Upon cutting, similar to a color change in onion caused by reactions of amino acids with sulfur compounds, garlic can turn green.

Uses

Culinary uses

Garlic is widely used around the world for its pungent flavor as a seasoning or condiment.

The garlic plant’s bulb is the most commonly used part of the plant. With the exception of the single clove types, garlic bulbs are normally divided into numerous fleshy sections called cloves. Garlic cloves are used for consumption (raw or cooked) or for medicinal purposes. They have a characteristic pungent, spicy flavor that mellows and sweetens considerably with cooking. The distinctive aroma is mainly due to organosulfur compounds including allicin present in fresh garlic cloves and ajoene which forms when they are crushed or chopped. A further metabolite allyl methyl sulfide is responsible for garlic breath.

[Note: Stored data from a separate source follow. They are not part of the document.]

(** Under the conditions of [setup_downloads_once] the loop deploys to
    every device of the selection, with one download each. *)
Lemma loop_success env selected :
  (forall t s, returncode (respond env t (getprop_command s)) = 0) ->
  (forall t, mkdir_ok env t = true) ->
  forall st, configured env (globals st) ->
  wp (for_each selected (loop_body env))
    (fun res st' =>
       res = Ret tt
       /\ exists new, log st' = log st ++ new
                      /\ downloads new = length selected)
    st.
Proof.
  intros Hg Hm.
  induction selected as [|serial selected IH]; intros st Hc.
  - unfold wp. cbn. split; [reflexivity|]. exists []. now rewrite app_nil_r.
  - cbn [for_each]. apply Rules.wp_bind. unfold loop_body at 1.
    destruct st as [g fs t l].
    apply Rules.wp_bind, Rules.wp_get_globals. cbn beta iota.
    apply Rules.wp_bind.
    eapply Rules.wp_mono; [apply setup_downloads_once; auto|].
    intros res [g1 fs1 t1 l1] (-> & Hc1 & new1 & Hl1 & Hd1).
    cbn [log globals] in *. subst l1.
    assert (Hstep : forall t' tail, downloads tail = 0%nat ->
      wp (for_each selected (loop_body env))
        (fun res st' =>
           res = Ret tt
           /\ exists new, log st' = l ++ new
                          /\ downloads new = length (serial :: selected))
        (mkState g1 fs1 t' ((l ++ new1) ++ tail))).
    { intros t' tail Hw.
      eapply Rules.wp_mono; [apply IH; exact Hc1|].
      intros res [g2 fs2 t2 l2] (-> & new2 & Hl2 & Hd2).
      cbn [log] in *. subst l2. split; [reflexivity|].
      exists (new1 ++ tail ++ new2). split; [now rewrite <- !app_assoc|].
      rewrite !LogFacts.downloads_app, Hd1, Hw, Hd2. reflexivity. }
    do 4 wp_step.
    destruct (which env t1 "frida-ps"); wp_run; cbn beta iota; cbn [log];
      rewrite <- (app_assoc (l ++ new1)); now apply Hstep.
Qed.

(** Module 2 as the dispatcher sees it. *)
Lemma run_frida_server_summary env st :
  wp (run_frida_server env)
    (fun res st' =>
       let listing := respond env (S (now st)) ["adb"; "devices"] in
       let listed := listed_devices (stdout listing) in
       not_exit res
       /\ exists new,
           log st' = log st ++ new
           /\ (length (answers new) <= 1)%nat
           /\ (forall r, In (Exec ["adb"; "devices"] r) new -> r = listing)
           /\ ((exists rest, listed = deployed new ++ rest)
               \/ exists d, deployed new = [d] /\ In d listed)
           /\ (downloads new <= length (deployed new))%nat
           /\ forall cmd, In cmd (commands new) ->
                cmd = ["adb"; "devices"]
                \/ exists s, In s listed /\ targets s cmd)
    st.
Proof.
  destruct st as [g fs t l]. unfold run_frida_server. cbn zeta. cbn [now log].
  do 4 wp_step.
  destruct (which env t "adb"); cbn [negb].
  2:{ wp_run. cbn [log]. split; [intros s; discriminate|].
      eexists. split; [now rewrite <- app_assoc|].
      split; [cbn; lia|]. split; [intros r [H|[H|[]]]; discriminate|].
      split; [left; now eexists|]. split; [cbn; lia|]. intros cmd []. }
  apply Rules.wp_bind.
  eapply Rules.wp_mono; [apply choose_device_summary|].
  intros res [g1 fs1 t1 l1]
    (_ & _ & Hne & Hsel & newc & Hl & Hc & Hr & Hd & Hw & Ha & _).
  cbn [log now] in *. subst l1.
  assert (Hidle : forall tail : list message,
    exists new,
      ((l ++ [Print MsgFridaStart]) ++ newc) ++ map Print tail = l ++ new
      /\ (length (answers new) <= 1)%nat
      /\ (forall r, In (Exec ["adb"; "devices"] r) new ->
            r = respond env (S t) ["adb"; "devices"])
      /\ deployed new = deployed (map Print tail)
      /\ downloads new = 0%nat
      /\ forall cmd, In cmd (commands new) -> cmd = ["adb"; "devices"]).
  { intros tail. eexists. split; [rewrite <- !app_assoc; reflexivity|].
    cbn [app answers deployed commands].
    rewrite !LogFacts.answers_app, !LogFacts.deployed_app,
      !LogFacts.commands_app, Hc, Hd.
    change (downloads (Print MsgFridaStart :: newc ++ map Print tail))
      with (downloads (newc ++ map Print tail)).
    rewrite LogFacts.downloads_app, Hw.
    assert (Ht : answers (map Print tail) = []
                 /\ commands (map Print tail) = []
                 /\ downloads (map Print tail) = 0%nat)
      by (now induction tail).
    destruct Ht as (-> & -> & ->). rewrite app_nil_r.
    repeat split; try lia; try reflexivity.
    - intros r [H|H]; [discriminate|].
      apply in_app_or in H as [H|H]; [exact (Hr _ _ H)|].
      apply in_map_iff in H as (? & ? & _). discriminate.
    - intros cmd [<-|[]]. reflexivity. }
  destruct res as [selected|e].
  2:{ split; [exact (not_exit_raise e Hne)|].
      destruct (Hidle []) as (new & E & H1 & H2 & H3 & H4 & H5).
      cbn [map] in E. rewrite app_nil_r in E.
      exists new. split; [exact E|]. rewrite H3, H4. cbn.
      repeat split; auto. left. now eexists. }
  destruct selected as [|d0 rest].
  { wp_run. split; [intros s; discriminate|].
    destruct (Hidle []) as (new & E & H1 & H2 & H3 & H4 & H5).
    cbn [map] in E. rewrite app_nil_r in E.
    exists new. split; [exact E|]. rewrite H3, H4. cbn.
    repeat split; auto. left. now eexists. }
  apply Rules.wp_bind. set (selected := d0 :: rest) in *.
  eapply Rules.wp_mono; [apply loop_order|].
  intros res [g2 fs2 t2 l2]
    (Hne2 & newl & Hl2 & Ha2 & (rest' & Hpre) & Hall & Hw2 & Hc2).
  cbn [log] in *. subst l2.
  assert (Hin : forall s, In s selected ->
            In s (listed_devices
                    (stdout (respond env (S t) ["adb"; "devices"])))).
  { intros s Hs.
    destruct (Hsel selected eq_refl) as [E|[E|(d & E & Hd')]].
    - discriminate.
    - now rewrite <- E.
    - rewrite E in Hs. destruct Hs as [<-|[]]. exact Hd'. }
  assert (Hfinal : forall tail : list message,
    exists new,
      (((l ++ [Print MsgFridaStart]) ++ newc) ++ newl) ++ map Print tail
      = l ++ new
      /\ (length (answers new) <= 1)%nat
      /\ (forall r, In (Exec ["adb"; "devices"] r) new ->
            r = respond env (S t) ["adb"; "devices"])
      /\ deployed new = deployed newl ++ deployed (map Print tail)
      /\ (downloads new <= length (deployed newl))%nat
      /\ forall cmd, In cmd (commands new) ->
           cmd = ["adb"; "devices"]
           \/ exists s,
               In s (listed_devices
                       (stdout (respond env (S t) ["adb"; "devices"])))
               /\ targets s cmd).
  { intros tail. eexists. split; [rewrite <- !app_assoc; reflexivity|].
    cbn [app answers deployed commands].
    change (downloads (Print MsgFridaStart :: newc ++ newl ++ map Print tail))
      with (downloads (newc ++ newl ++ map Print tail)).
    rewrite !LogFacts.answers_app, !LogFacts.deployed_app,
      !LogFacts.commands_app, !LogFacts.downloads_app, Hc, Hd, Hw, Ha2.
    assert (Ht : answers (map Print tail) = []
                 /\ commands (map Print tail) = []
                 /\ downloads (map Print tail) = 0%nat)
      by (now induction tail).
    destruct Ht as (-> & -> & ->). rewrite !app_nil_r.
    repeat split; try lia; try reflexivity.
    - intros r [H|H]; [discriminate|].
      apply in_app_or in H as [H|H]; [exact (Hr _ _ H)|].
      apply in_app_or in H as [H|H].
      + apply exec_in_commands, Hc2 in H as (s & _ & H).
        now apply targets_not_listing in H.
      + apply in_map_iff in H as (? & ? & _). discriminate.
    - intros cmd [<-|H]; [now left|]. right.
      destruct (Hc2 cmd H) as (s & Hs & Ht). exists s. split; auto. }
  assert (Hshape :
    (exists rest,
       listed_devices (stdout (respond env (S t) ["adb"; "devices"]))
       = deployed newl ++ rest)
    \/ exists d, deployed newl = [d]
                 /\ In d (listed_devices
                            (stdout (respond env (S t) ["adb"; "devices"])))).
  { destruct (Hsel selected eq_refl) as [E|[E|(d & E & Hd')]].
    - discriminate.
    - left. exists rest'. now rewrite <- E.
    - rewrite E in Hpre. destruct (deployed newl) as [|d1 [|d2 ds]].
      + left. now eexists.
      + right. exists d. injection Hpre as <- _. auto.
      + discriminate. }
  destruct res as [[]|e].
  - wp_run. cbn [log]. split; [intros s; discriminate|].
    destruct (Hfinal [MsgAllDone]) as (new & E & H1 & H2 & H3 & H4 & H5).
    exists new. split; [exact E|]. rewrite H3. cbn [map deployed].
    rewrite app_nil_r. auto 10.
  - split; [exact Hne2|].
    destruct (Hfinal []) as (new & E & H1 & H2 & H3 & H4 & H5).
    cbn [map] in E. rewrite app_nil_r in E.
    exists new. split; [exact E|]. rewrite H3. cbn [map deployed].
    rewrite app_nil_r. auto 10.
Qed.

Other parts of the garlic plant are also edible. The leaves and flowers (bulbils) on the head (spathe) are sometimes eaten. They are milder in flavor than the bulbs, and are most often consumed while immature and still tender. Immature garlic is sometimes pulled, rather like a scallion, and sold as “green garlic”. When green garlic is allowed to grow past the “scallion” stage, but not permitted to fully mature, it may produce a garlic “round”, a bulb like a boiling onion, but not separated into cloves like a mature bulb. It imparts a garlic flavor and aroma in food, minus the spiciness. Green garlic is often chopped and stir-fried or cooked in soup or hot pot in Southeast Asian (i.e. Vietnamese, Thai, Myanmar, Lao, Cambodian, Singaporean), and Chinese cookery, and is very abundant and low-priced. Additionally, the immature flower stalks (scapes) of the hardneck and elephant types are sometimes marketed for uses similar to asparagus in stir-fries.

Inedible or rarely eaten parts of the garlic plant include the “skin” covering each clove and root cluster. The papery, protective layers of “skin” over various parts of the plant are generally discarded during preparation for most culinary uses, though in Korea immature whole heads are sometimes prepared with the tender skins intact. The root cluster attached to the basal plate of the bulb is the only part not typically considered palatable in any form. An alternative is to cut the top off the bulb, coat the cloves by dribbling olive oil (or other oil-based seasoning) over them, and roast them in an oven. Garlic softens and can be extracted from the cloves by squeezing the (root) end of the bulb, or individually by squeezing one end of the clove. In Korea, heads of garlic are heated over the course of several weeks; the resulting product, called black garlic, is sweet and syrupy, and is exported to the United States, United Kingdom, and Australia.

Garlic may be applied to different kinds of bread, usually in a medium of butter or oil, to create a variety of classic dishes, such as garlic bread, garlic toast, bruschetta, crostini, and canapé. The flavor varies in intensity and aroma with the different cooking methods. It is often paired with onion, tomato, or ginger.

Immature scapes are tender and edible. They are also known as “garlic spears”, “stems”, or “tops”. Scapes generally have a milder taste than the cloves. They are often used in stir frying or braised like asparagus. Garlic leaves are a popular vegetable in many parts of Asia. The leaves are cut, cleaned, and then stir-fried with eggs, meat, or vegetables.

Garlic powder has a different taste from fresh garlic. If used as a substitute for fresh garlic, 1/8 teaspoon of garlic powder is approximate to one clove of garlic.